── RECORDS FOR THIS TASK ──

Definition cancel_run (p : Principal) (run_id : uuid) : Py WorkspaceDb Run :=
  run ← in_kernel (require_run_access p run_id true);
  if RunState.is_terminal (Run.status run) then mret run else
  now ← in_kernel utc_now;
  RunState.validate_run_transition (Run.status run) RunStatus.CANCELLED;;
  in_kernel (update_run (Run.id run) (with_run_cancelled now));;
  cancelled_steps ← cancel_active_run_steps (Principal.organization_id p) (Run.id run) now;
  let event := run_journal (Principal.organization_id p) (Run.id run) ActorType.USER (Some (Principal.id p)) in
  in_kernel (append (event "run.cancellation_requested" [("status", OEnum (value_of (Run.status run)))]));;
  in_kernel (append (event "run.cancelled" []));;
  in_kernel (write (audit_entry p ActorType.USER "run.cancel" "run" (Run.id run) (Run.id run) "SUCCESS"
    [("previous_status", OEnum (value_of (Run.status run))); ("cancelled_steps", OInt cancelled_steps)]));;
  mret (with_run_cancelled now run).

Definition replay_of (id : uuid) (p : Principal) (source : Run) (now created_at : Z) : Run :=
  Run.Make id (Principal.organization_id p) (Run.turn_id source) RunStatus.PENDING (Run.agent_version_id source)
    (Run.workspace_context source) [] None None (Some (now + Run.timeout_seconds source * second)%Z)
    None None None None None 0 (Run.model_profile_id source) (Run.prompt_pins source)
    (Run.context_budget source) (Run.conversation_compact source) (Run.max_steps source)
    (Run.timeout_seconds source) (Run.max_input_tokens source) (Run.max_output_tokens source)
    (Run.max_cost_amount source) (Some (Run.id source)) created_at [] None.
(* ===== verification/RunWorker.v ===== *)
(** * Claiming Runs ([harness/worker.py])

    A worker of the harness leases the oldest Run that waits for one, or fails it when its
    deadline has passed.  What it then executes is not modelled. *)

From S2P Require Import Prelude PyText PyVal Enums Models Kernel Domain CanonicalJson Events.
From S2P Require Import Identity WorkspaceState.

(** The Runs a worker may claim at [now]. *)
Definition claimable_run (now : Z) (r : Run) : bool :=
  bool_decide (Run.status r ∈ [RunStatus.PENDING; RunStatus.RUNNING]) &&
  bool_decide (Run.cancellation_requested_at r = None) &&
  match Run.lease_expires_at r with Some t => (t <? now)%Z | None => true end.

Definition with_timeout (now : Z) (r : Run) : Run :=
  r <| Run.status := RunStatus.FAILED |> <| Run.error_code := Some "run_timeout" |>
    <| Run.error_message := Some "The run deadline expired before execution completed" |>
    <| Run.completed_at := Some now |>.

Definition with_start (now : Z) (r : Run) : Run :=
  r <| Run.status := RunStatus.RUNNING |> <| Run.started_at := Some now |>.
Definition with_run_lease (worker_id : string) (now : Z) (r : Run) : Run :=
  r <| Run.lease_owner := Some worker_id |>
    <| Run.lease_expires_at := Some (now + (Run.timeout_seconds r + 30) * second)%Z |>.

Definition overdue_run (now : Z) (r : Run) : bool :=
  match Run.deadline_at r with Some t => (t <=? now)%Z | None => false end.

Section Worker.
Context `{Environment, EventContracts}.

Definition worker_event (r : Run) (name : string) (payload : list (obj * obj)) : EventDraft :=
  (event_draft name "run" (Run.id r) (Run.organization_id r) (Run.id r) ActorType.SYSTEM None)
    <| EventDraft.run_id := Some (Run.id r) |> <| EventDraft.payload := payload |>.

(** The organization and id of the claimed Run. *)
Definition claim_at (worker_id : string) (now : Z) : Py Kernel (option (uuid * uuid)) :=
  found ← gets (λ k, head (order_by (λ x y, (Run.created_at x <=? Run.created_at y)%Z)
    (select (claimable_run now) (runs k))));
  match found with
  | None => mret None
  | Some run =>
      if overdue_run now run then
        RunState.validate_run_transition (Run.status run) RunStatus.FAILED;;
        update_run (Run.id run) (with_timeout now);;
        append (worker_event run "run.failed" [(OStr "error_code", OStr "run_timeout")]);;
        mret None
      else
        let pending := bool_decide (Run.status run = RunStatus.PENDING) in
        (if pending then
           RunState.validate_run_transition (Run.status run) RunStatus.RUNNING;;
           update_run (Run.id run) (with_start now)
         else mret ());;
        update_run (Run.id run) (with_run_lease worker_id now);;
        append (worker_event run (if pending then "run.started" else "run.resumed")
          [(OStr "worker", OStr worker_id)]);;
        mret (Some (Run.organization_id run, Run.id run))
  end.

Definition _claim (worker_id : string) : Py Kernel (option (uuid * uuid)) :=
  now ← utc_now; savepoint (claim_at worker_id now).
End Worker.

───

**TASK INSTRUCTIONS**:
Output exactly the lines from the one containing "Definition _claim (worker_id" through the last line of the entries, both ends included.

**RESULT**:
Definition _claim (worker_id : string) : Py Kernel (option (uuid * uuid)) :=
  now ← utc_now; savepoint (claim_at worker_id now).
End Worker.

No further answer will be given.